Every line from the one with "is_input : exists" to the one with "is_applied : 0", including those two, is to be copied exactly; all other lines of the entries below are left out.

Task inputs START

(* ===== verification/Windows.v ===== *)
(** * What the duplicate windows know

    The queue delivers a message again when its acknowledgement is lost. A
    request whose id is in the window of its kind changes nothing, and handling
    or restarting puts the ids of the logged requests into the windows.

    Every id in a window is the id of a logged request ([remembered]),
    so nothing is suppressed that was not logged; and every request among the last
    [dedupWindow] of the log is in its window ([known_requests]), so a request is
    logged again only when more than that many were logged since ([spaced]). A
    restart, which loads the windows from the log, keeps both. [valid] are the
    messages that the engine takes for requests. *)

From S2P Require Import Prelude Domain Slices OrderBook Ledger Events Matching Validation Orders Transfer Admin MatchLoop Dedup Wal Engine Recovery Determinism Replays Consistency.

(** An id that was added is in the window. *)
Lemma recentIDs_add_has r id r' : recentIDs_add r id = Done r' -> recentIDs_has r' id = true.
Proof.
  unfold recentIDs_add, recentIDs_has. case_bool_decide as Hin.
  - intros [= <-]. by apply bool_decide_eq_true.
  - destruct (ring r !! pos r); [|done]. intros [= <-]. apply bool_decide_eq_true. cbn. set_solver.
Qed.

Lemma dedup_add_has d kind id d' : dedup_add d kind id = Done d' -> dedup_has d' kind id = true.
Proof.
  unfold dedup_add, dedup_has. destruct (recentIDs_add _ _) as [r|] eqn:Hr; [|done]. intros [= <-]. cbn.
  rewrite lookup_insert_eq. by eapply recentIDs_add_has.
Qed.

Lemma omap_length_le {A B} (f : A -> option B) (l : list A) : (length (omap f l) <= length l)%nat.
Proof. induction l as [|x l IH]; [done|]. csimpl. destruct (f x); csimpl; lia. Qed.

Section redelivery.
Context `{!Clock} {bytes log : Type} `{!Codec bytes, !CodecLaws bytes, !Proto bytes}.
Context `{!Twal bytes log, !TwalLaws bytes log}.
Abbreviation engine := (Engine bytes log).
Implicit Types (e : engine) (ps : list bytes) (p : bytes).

Task inputs END
Task inputs START

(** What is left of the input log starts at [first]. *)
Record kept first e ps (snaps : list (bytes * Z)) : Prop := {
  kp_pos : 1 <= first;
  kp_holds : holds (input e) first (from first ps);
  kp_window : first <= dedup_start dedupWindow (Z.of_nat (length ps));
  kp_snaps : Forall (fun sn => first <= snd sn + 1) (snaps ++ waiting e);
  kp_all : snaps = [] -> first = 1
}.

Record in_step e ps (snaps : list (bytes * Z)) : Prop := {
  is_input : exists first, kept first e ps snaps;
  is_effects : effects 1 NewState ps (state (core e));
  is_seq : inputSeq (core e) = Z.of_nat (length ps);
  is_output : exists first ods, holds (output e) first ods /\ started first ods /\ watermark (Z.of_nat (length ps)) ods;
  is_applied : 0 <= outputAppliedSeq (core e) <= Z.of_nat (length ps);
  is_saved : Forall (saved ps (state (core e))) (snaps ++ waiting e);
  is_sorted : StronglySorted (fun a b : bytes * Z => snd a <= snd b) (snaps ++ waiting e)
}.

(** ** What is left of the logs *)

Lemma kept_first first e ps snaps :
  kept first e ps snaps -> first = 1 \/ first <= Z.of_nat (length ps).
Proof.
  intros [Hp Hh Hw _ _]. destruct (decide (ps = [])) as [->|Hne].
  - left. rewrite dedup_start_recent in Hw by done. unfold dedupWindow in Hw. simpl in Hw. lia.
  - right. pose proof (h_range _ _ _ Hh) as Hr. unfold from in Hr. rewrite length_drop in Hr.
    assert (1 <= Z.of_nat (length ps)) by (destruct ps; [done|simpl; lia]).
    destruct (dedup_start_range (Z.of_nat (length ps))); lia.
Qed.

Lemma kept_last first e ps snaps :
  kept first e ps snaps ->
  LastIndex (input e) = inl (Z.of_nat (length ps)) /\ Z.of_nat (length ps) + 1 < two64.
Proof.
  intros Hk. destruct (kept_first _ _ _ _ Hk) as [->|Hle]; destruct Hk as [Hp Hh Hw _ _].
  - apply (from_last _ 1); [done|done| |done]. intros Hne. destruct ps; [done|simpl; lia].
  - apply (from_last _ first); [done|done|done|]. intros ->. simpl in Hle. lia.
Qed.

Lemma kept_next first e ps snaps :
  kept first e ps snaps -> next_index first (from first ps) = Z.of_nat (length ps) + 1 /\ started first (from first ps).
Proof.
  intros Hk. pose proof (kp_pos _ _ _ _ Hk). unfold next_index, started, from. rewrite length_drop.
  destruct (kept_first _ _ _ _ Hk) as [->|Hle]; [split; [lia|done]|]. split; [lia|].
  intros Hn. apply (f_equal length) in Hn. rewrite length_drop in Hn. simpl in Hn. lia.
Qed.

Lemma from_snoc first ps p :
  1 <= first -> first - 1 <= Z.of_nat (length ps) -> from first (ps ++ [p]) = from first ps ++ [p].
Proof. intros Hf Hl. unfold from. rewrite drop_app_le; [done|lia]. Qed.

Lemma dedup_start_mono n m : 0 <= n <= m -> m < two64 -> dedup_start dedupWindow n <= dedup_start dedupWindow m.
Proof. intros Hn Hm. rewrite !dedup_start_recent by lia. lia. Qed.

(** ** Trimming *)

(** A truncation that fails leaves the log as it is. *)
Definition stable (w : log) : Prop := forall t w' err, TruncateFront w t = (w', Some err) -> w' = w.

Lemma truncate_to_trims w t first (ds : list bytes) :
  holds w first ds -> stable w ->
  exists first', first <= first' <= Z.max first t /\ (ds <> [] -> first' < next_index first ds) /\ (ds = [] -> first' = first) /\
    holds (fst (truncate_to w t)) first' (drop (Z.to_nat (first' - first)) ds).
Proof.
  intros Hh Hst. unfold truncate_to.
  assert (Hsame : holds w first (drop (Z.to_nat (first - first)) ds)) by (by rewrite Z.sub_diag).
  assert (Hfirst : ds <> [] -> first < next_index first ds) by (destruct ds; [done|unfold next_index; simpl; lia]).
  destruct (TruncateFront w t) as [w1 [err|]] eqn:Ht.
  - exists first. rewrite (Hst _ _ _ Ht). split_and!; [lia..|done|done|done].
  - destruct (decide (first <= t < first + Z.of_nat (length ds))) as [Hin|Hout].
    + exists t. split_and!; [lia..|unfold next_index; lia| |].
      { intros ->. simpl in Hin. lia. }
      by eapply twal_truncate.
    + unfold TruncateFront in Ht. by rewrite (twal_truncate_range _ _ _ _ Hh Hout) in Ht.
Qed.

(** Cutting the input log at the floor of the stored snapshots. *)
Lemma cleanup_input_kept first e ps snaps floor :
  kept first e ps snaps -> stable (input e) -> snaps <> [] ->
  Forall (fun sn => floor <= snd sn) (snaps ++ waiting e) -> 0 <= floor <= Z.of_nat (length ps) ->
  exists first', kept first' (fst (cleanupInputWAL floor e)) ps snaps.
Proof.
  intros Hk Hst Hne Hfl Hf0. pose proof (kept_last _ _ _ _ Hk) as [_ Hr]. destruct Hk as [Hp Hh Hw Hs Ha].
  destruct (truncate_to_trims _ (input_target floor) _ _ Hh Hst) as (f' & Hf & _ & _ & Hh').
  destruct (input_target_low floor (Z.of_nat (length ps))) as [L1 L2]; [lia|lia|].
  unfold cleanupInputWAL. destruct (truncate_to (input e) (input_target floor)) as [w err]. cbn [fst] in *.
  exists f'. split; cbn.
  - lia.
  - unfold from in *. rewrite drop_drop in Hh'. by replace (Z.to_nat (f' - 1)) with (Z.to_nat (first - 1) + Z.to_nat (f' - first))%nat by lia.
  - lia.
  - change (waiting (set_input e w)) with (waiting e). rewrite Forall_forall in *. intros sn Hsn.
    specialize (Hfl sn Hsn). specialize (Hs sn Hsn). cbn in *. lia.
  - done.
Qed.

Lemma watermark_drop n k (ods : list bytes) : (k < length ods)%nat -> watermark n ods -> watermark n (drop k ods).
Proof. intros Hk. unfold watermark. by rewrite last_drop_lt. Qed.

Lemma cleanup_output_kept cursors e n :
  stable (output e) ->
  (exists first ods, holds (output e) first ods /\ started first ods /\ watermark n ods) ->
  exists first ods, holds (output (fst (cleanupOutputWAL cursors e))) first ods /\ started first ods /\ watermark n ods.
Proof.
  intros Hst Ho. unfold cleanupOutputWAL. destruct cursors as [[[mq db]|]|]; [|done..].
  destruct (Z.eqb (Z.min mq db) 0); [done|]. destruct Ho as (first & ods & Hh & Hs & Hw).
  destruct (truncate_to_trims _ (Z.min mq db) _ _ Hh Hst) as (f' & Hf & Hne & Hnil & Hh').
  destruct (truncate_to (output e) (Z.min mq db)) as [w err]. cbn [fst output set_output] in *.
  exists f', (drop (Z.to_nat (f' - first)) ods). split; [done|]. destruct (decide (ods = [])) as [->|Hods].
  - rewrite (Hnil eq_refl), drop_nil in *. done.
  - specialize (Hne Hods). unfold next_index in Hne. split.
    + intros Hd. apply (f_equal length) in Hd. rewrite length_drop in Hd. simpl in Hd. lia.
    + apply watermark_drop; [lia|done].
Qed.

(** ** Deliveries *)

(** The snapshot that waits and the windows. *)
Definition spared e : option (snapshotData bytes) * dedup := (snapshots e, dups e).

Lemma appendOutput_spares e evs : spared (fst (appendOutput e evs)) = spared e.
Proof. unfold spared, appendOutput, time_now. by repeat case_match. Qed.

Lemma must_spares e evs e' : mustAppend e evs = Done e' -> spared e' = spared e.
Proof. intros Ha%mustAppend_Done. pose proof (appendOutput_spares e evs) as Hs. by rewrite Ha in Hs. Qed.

Task inputs END
Task inputs START

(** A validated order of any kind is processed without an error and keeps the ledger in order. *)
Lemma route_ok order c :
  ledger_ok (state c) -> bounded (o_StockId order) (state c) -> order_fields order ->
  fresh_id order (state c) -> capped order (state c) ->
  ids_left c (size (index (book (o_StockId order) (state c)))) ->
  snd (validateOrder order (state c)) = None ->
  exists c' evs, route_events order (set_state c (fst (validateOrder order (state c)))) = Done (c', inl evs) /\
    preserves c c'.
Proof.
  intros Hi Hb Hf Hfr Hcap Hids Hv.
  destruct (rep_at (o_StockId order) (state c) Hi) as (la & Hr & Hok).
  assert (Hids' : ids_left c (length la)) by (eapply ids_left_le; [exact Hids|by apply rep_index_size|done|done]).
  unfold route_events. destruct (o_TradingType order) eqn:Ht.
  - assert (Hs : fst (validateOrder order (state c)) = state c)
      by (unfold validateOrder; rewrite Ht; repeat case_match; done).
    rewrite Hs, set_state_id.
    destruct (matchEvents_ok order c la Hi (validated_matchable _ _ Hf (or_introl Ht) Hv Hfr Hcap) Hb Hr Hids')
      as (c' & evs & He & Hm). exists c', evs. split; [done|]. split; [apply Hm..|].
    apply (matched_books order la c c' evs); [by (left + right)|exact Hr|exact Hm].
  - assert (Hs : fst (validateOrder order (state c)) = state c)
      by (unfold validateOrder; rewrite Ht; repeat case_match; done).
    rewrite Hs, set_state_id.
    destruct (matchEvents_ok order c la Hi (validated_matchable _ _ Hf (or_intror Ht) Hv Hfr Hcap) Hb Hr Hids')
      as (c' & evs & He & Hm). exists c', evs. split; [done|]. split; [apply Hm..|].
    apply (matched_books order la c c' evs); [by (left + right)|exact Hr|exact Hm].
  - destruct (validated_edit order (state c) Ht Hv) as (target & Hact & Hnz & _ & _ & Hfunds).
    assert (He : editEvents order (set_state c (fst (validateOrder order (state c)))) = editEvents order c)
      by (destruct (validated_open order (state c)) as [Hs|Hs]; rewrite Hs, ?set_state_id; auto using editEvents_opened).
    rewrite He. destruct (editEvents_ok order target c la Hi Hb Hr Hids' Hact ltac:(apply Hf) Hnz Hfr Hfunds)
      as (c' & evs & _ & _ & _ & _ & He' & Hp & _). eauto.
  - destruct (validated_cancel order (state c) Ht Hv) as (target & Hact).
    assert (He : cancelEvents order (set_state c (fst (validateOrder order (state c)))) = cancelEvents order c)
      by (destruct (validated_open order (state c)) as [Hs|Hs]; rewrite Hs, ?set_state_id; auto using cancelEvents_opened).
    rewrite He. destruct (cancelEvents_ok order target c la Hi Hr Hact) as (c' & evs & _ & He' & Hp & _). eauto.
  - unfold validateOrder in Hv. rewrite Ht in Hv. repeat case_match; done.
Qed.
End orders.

Task inputs END

- _Your solution_:
  is_input : exists first, kept first e ps snaps;
  is_effects : effects 1 NewState ps (state (core e));
  is_seq : inputSeq (core e) = Z.of_nat (length ps);
  is_output : exists first ods, holds (output e) first ods /\ started first ods /\ watermark (Z.of_nat (length ps)) ods;
  is_applied : 0 <= outputAppliedSeq (core e) <= Z.of_nat (length ps);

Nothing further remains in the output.